There are instances when the IRS will delay the collection of your tax liability. One of those instances is when you’ve been assigned a ‘currently not collectible’ status. A taxpayer is assigned this status when they’re financially unable to make payments on their tax liability. It might not sound like an enviable position, but there are ways to take advantage of a currently not collectible status to minimize or even eliminate your tax liability. If you think not collectible status might be an option for you, consult with Sacramento tax lawyer Jin Kim regarding this tax resolution strategy by calling her office at (916) 299-9913.
What Not Collectible Status Means
When a taxpayer has been assigned this status, it means that the taxpayer cannot make payments on their tax liability for a recognized reason. One possible reason is that the taxpayer only makes enough to cover their living expenses. Another good reason for claiming this status is when a taxpayer no longer has any assets that can be used to pay off the tax liability.

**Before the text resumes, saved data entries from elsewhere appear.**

(** * Biotime attendance service: the attendance computations of
    [biotime_service.py], embedded and verified.

    The file has three layers.
    - [Py]: the few Python built-ins the service relies on (exceptions,
      JSON fields read with [.get] or [[...]], truthiness, [str.split],
      [%d] formatting, the stable [sorted]).
    - [Datetime]: the part of Python's [datetime] module the service calls
      (proleptic Gregorian ordinals, [weekday], [timedelta] arithmetic,
      [strftime]/[strptime] for the two formats in use, [str(timedelta)]).
    - [Biotime]: the service's own functions, one definition per source
      function, taking what the upstream fetches returned as arguments.

    Conventions of the embedding.
    - Text is a Rocq string (characters with a code below 256), compared
      character by character as Python compares [str] values.
    - A JSON field of an upstream record is absent, [null] or a string;
      the service reads no field of another type but ["department"].
    - A function that can raise returns a [result]; an exception that no
      handler catches ends the request, so it is the result of the
      endpoint.
    - [strftime] writes the year with four digits, as it does for the years
      from 1000 on. *)

From Stdlib Require Import ZArith Lia Ascii String.
From stdpp Require Import base option list sorting gmap strings.

(* ------------------------------------------------------------------ *)
(** ** Python built-ins *)

Module Py.

(** The exceptions that the modelled code can raise. *)
Inductive exn : Type :=
  | KeyError
  | TypeError
  | ValueError
  | IndexError
  | OverflowError.

(** A computation returns a value or raises. A loop whose end is not
    structural is run with a bound on its iterations: [OutOfFuel] stands
    for a bound that was reached, which is no behaviour of the program. *)
Inductive result (A : Type) : Type :=
  | Ok (a : A)
  | Raise (e : exn)
  | OutOfFuel.
Global Arguments Ok {A} a.
Global Arguments Raise {A} e.
Global Arguments OutOfFuel {A}.

Global Instance result_ret : MRet result := @Ok.
Global Instance result_bind : MBind result := λ A B f m,
  match m with
  | Ok a => f a
  | Raise e => Raise e
  | OutOfFuel => OutOfFuel
  end.

(** [for x in xs: acc = body(acc, x)], stopping at the first exception. *)
Fixpoint foldlM {A B} (f : A → B → result A) (a : A) (l : list B) : result A :=
  match l with
  | [] => Ok a
  | x :: l => a' ← f a x; foldlM f a' l
  end.

(** A field of a JSON object: the key is absent, holds [null], or holds
    a string. *)
Inductive jfield : Type :=
  | Missing
  | Null
  | Str (s : string).

(** [obj.get(key)]: [None] for an absent key and for [null]. *)
Definition get (f : jfield) : option string :=
  match f with
  | Str s => Some s
  | Missing | Null => None
  end.

(** [obj.get(key, default)]. *)
Definition get_default (f : jfield) (d : string) : option string :=
  match f with
  | Missing => Some d
  | Null => None
  | Str s => Some s
  end.

(** [obj[key]]: raises [KeyError] for an absent key. *)
Definition getitem (f : jfield) : result (option string) :=
  match f with
  | Missing => Raise KeyError
  | Null => Ok None
  | Str s => Ok (Some s)
  end.

(** Truthiness of a [.get] result: [None] and the empty string are falsy. *)
Definition truthy (o : option string) : bool :=
  match o with
  | Some (String _ _) => true
  | Some EmptyString | None => false
  end.

(** [s.split(" ")[0]]: the text before the first space. *)
Fixpoint split_space_0 (s : string) : string :=
  match s with
  | EmptyString => EmptyString
  | String c s' =>
      if Ascii.eqb c " "%char then EmptyString else String c (split_space_0 s')
  end.

Definition digit_char (d : Z) : ascii :=
  Ascii.ascii_of_N (48 + Z.to_N d).

(** Decimal digits of a non-negative integer, most significant first. *)
Fixpoint str_nat_go (fuel : nat) (n : Z) (acc : string) : string :=
  match fuel with
  | O => acc
  | S fuel =>
      let acc' := String (digit_char (n mod 10)) acc in
      if (n / 10 =? 0)%Z then acc' else str_nat_go fuel (n / 10) acc'
  end.

(** ["%d" % n]. *)
Definition str_int (n : Z) : string :=
  if (n <? 0)%Z
  then String "-"%char (str_nat_go (S (Z.to_nat (Z.log2 (- n)))) (- n) "")
  else str_nat_go (S (Z.to_nat (Z.log2 n))) n "".

(** ["%0<w>d" % n] for a non-negative [n]. *)
Definition zfill (w : nat) (n : Z) : string :=
  let s := str_int n in
  String.app (string_of_list_ascii (replicate (w - String.length s) "0"%char)) s.

(** Insertion into a list already sorted by key: the new element goes
    before the first element whose key is not smaller, so before every
    element with an equal key. *)
Fixpoint insert_by {A K} (le : K → K → bool) (key : A → K)
    (x : A) (l : list A) : list A :=
  match l with
  | [] => [x]
  | y :: l' =>
      if le (key x) (key y) then x :: y :: l'
      else y :: insert_by le key x l'
  end.

(** [sorted(l, key=key)]: Python's sort is stable, which fixes its result;
    it is modelled by a stable insertion sort (an element is inserted into
    the sorted rest of the list, ahead of the elements with an equal key
    that followed it). *)
Fixpoint sorted {A K} (le : K → K → bool) (key : A → K) (l : list A) : list A :=
  match l with
  | [] => []
  | x :: l' => insert_by le key x (sorted le key l')
  end.

(** [sorted] with a key function that may raise: the keys of all the
    elements are computed first, as Python does. *)
Definition sortedM {A K} (le : K → K → bool) (key : A → result K)
    (l : list A) : result (list A) :=
  keyed ← mapM (λ x, k ← key x; mret (k, x)) l;
  mret (snd <$> sorted le fst keyed).

End Py.
Export Py.

(* ------------------------------------------------------------------ *)
(** ** Python's [datetime] module *)

Module Datetime.
Local Open Scope Z_scope.

Definition MINYEAR : Z := 1.
Definition MAXYEAR : Z := 9999.
Definition MAXORDINAL : Z := 3652059.

Definition DAYS_IN_MONTH (month : Z) : Z :=
  match month with
  | 1 => 31 | 2 => 28 | 3 => 31 | 4 => 30 | 5 => 31 | 6 => 30
  | 7 => 31 | 8 => 31 | 9 => 30 | 10 => 31 | 11 => 30 | 12 => 31
  | _ => -1
  end.

Definition DAYS_BEFORE_MONTH (month : Z) : Z :=
  match month with
  | 1 => 0 | 2 => 31 | 3 => 59 | 4 => 90 | 5 => 120 | 6 => 151
  | 7 => 181 | 8 => 212 | 9 => 243 | 10 => 273 | 11 => 304 | 12 => 334
  | _ => -1
  end.

Definition is_leap (year : Z) : bool :=
  (year mod 4 =? 0) && (negb (year mod 100 =? 0) || (year mod 400 =? 0)).

Definition days_before_year (year : Z) : Z :=
  let y := year - 1 in
  y * 365 + y / 4 - y / 100 + y / 400.

Definition days_in_month (year month : Z) : Z :=
  if (month =? 2) && is_leap year then 29 else DAYS_IN_MONTH month.

Definition days_before_month (year month : Z) : Z :=
  DAYS_BEFORE_MONTH month + (if (2 <? month) && is_leap year then 1 else 0).

Definition ymd2ord (year month day : Z) : Z :=
  days_before_year year + days_before_month year month + day.

Definition DI400Y : Z := 146097.
Definition DI100Y : Z := 36524.
Definition DI4Y : Z := 1461.

Record date : Type := mk_date { year : Z; month : Z; day : Z }.

Record time : Type :=
  mk_time { hour : Z; minute : Z; second : Z; microsecond : Z }.

(** A [datetime] (without time zone): [date_of] is [.date()], [time_of] is
    [.time()] and the constructor is [datetime.combine]. *)
Record datetime : Type := combine { date_of : date; time_of : time }.

(** Month and day (1-based) of the day numbered [n] (0-based) within a
    year: the month is estimated and corrected downwards. *)
Definition month_day_of_yday (leapyear : bool) (n : Z) : Z * Z :=
  let month := Z.shiftr (n + 50) 5 in
  let preceding :=
    DAYS_BEFORE_MONTH month + (if (2 <? month) && leapyear then 1 else 0) in
  if n <? preceding then
    let month' := month - 1 in
    let preceding' :=
      preceding
      - (DAYS_IN_MONTH month' + (if (month' =? 2) && leapyear then 1 else 0)) in
    (month', n - preceding' + 1)
  else (month, n - preceding + 1).

(** [_ord2ymd]: the date of a proleptic Gregorian ordinal (day 1 is
    0001-01-01), by 400-, 100-, 4- and 1-year cycles. *)
Definition ord2ymd (n : Z) : date :=
  let n := n - 1 in
  let n400 := n / DI400Y in
  let n := n mod DI400Y in
  let year := n400 * 400 + 1 in
  let n100 := n / DI100Y in
  let n := n mod DI100Y in
  let n4 := n / DI4Y in
  let n := n mod DI4Y in
  let n1 := n / 365 in
  let n := n mod 365 in
  let year := year + n100 * 100 + n4 * 4 + n1 in
  if (n1 =? 4) || (n100 =? 4) then mk_date (year - 1) 12 31
  else
    let leapyear := (n1 =? 3) && (negb (n4 =? 24) || (n100 =? 3)) in
    let '(month, day) := month_day_of_yday leapyear n in
    mk_date year month day.

Definition toordinal (d : date) : Z := ymd2ord (year d) (month d) (day d).
Definition fromordinal (n : Z) : date := ord2ymd n.

(** [weekday()]: Monday is 0 and Sunday is 6. *)
Definition weekday (d : date) : Z := (toordinal d + 6) mod 7.

(** The range checks of the [date] and [time] constructors; the values of
    the two types are the records that pass them. *)
Definition check_date_fields (y m d : Z) : bool :=
  (MINYEAR <=? y) && (y <=? MAXYEAR) && (1 <=? m) && (m <=? 12)
  && (1 <=? d) && (d <=? days_in_month y m).

Definition check_time_fields (h mi s us : Z) : bool :=
  (0 <=? h) && (h <=? 23) && (0 <=? mi) && (mi <=? 59)
  && (0 <=? s) && (s <=? 59) && (0 <=? us) && (us <=? 999999).

(** [datetime(year, month, day, hour, minute, second, microsecond)] on
    numbers that fit the C type [int], as the fields of a date and the
    digits that [strptime] reads do. *)
Definition new_datetime (y m d h mi s us : Z) : result datetime :=
  if check_date_fields y m d && check_time_fields h mi s us
  then Ok (combine (mk_date y m d) (mk_time h mi s us))
  else Raise ValueError.

(** [datetime(year, month, day)] on any integers: the constructor converts
    its arguments to the C type [int] before it checks their ranges, and
    raises [OverflowError] for a number that does not fit. *)
Definition fits_c_int (n : Z) : bool :=
  (-2147483648 <=? n) && (n <=? 2147483647).

Definition datetime_of_ints (y m d : Z) : result datetime :=
  if fits_c_int y && fits_c_int m && fits_c_int d
  then new_datetime y m d 0 0 0 0
  else Raise OverflowError.

Definition valid_date (d : date) : Prop :=
  check_date_fields (year d) (month d) (day d).
Definition valid_time (t : time) : Prop :=
  check_time_fields (hour t) (minute t) (second t) (microsecond t).
Definition valid_datetime (dt : datetime) : Prop :=
  valid_date (date_of dt) ∧ valid_time (time_of dt).

Definition midnight : time := mk_time 0 0 0 0.

(** Comparison of dates and of datetimes is field by field. *)
Definition lex (c1 c2 : comparison) : comparison :=
  match c1 with Eq => c2 | _ => c1 end.

Definition date_cmp (a b : date) : comparison :=
  lex (year a ?= year b) (lex (month a ?= month b) (day a ?= day b)).

Definition time_cmp (a b : time) : comparison :=
  lex (hour a ?= hour b) (lex (minute a ?= minute b)
    (lex (second a ?= second b) (microsecond a ?= microsecond b))).

Definition datetime_cmp (a b : datetime) : comparison :=
  lex (date_cmp (date_of a) (date_of b)) (time_cmp (time_of a) (time_of b)).

Definition date_le (a b : date) : bool :=
  match date_cmp a b with Gt => false | _ => true end.
Definition datetime_le (a b : datetime) : bool :=
  match datetime_cmp a b with Gt => false | _ => true end.
Definition datetime_lt (a b : datetime) : bool :=
  match datetime_cmp a b with Lt => true | _ => false end.
Definition datetime_gt (a b : datetime) : bool := datetime_lt b a.

(** A [timedelta] in normal form: [0 <= seconds < 86400] and
    [0 <= microseconds < 1000000]. *)
Record timedelta : Type :=
  mk_timedelta { td_days : Z; td_seconds : Z; td_microseconds : Z }.

(** [timedelta(days, seconds, microseconds)]: the constructor normalises.
    (Its limit of 999999999 days is out of reach of the differences and
    constants formed here.) *)
Definition new_timedelta (days seconds microseconds : Z) : timedelta :=
  let s := seconds + microseconds / 1000000 in
  mk_timedelta (days + s / 86400) (s mod 86400) (microseconds mod 1000000).

Definition seconds_of_time (t : time) : Z :=
  second t + minute t * 60 + hour t * 3600.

In other words, collecting the tax would be an exercise in futility for the IRS.
How Does This Affect Me?
If the IRS recognizes your status as not collectible, the collection of your tax liability will be suspended until you are in a better financial position. This means no payment at all will be made during the period in which your status exists. If your status is not yet recognized as not collectible, the IRS may require you to make payment in installments, or even garnish your wages. All of these are suspended during the existence of a taxpayer’s non-collectible status.
What Are the Downsides?
There are still some downsides to this. Even though collecting the tax is suspended, interest and penalties will continue to accrue, meaning your tax liability will still increase. The IRS will also require you to provide annual financial statements showing that your account is still not collectible. If your financial statements show improvement then the IRS may remove your not collectible status and renew their efforts to collect the tax.
How Do I Qualify?
In order to qualify for not collectible status, you have to meet at least one of the following requirements:
- Your gross annual income is less than $84,000
- Your living expenses fall within the guidelines issued by the IRS
- You’re unemployed and have no source of income
- Your income derives only from Social Security benefits, unemployment benefits, or welfare benefits
- You have little to no money left after paying your basic living expenses every month
- There are only a few years left within the 10-year statute of limitations to collect the debt.
Since taking the step towards not collectible status can be difficult and confusing, it’s best to engage the services of an IRS tax lawyer to help determine if this is the best course of action for you. Additionally, a tax lawyer will also be in a much better position to determine initially whether or not you qualify for not collectible status.
Statute of Limitations
The statute of limitations refers to the fact that the IRS only has ten years to collect your tax liability. If the IRS fails to collect beyond the ten-year period then the tax debt will be permanently not collectible. If you only have a few years remaining until the statute of limitations expires, then getting qualified for not collectible status may be a good option. Take note, however, that if ever your financial standing improves as shown in your financial statements, then the IRS will resume collecting the tax liability.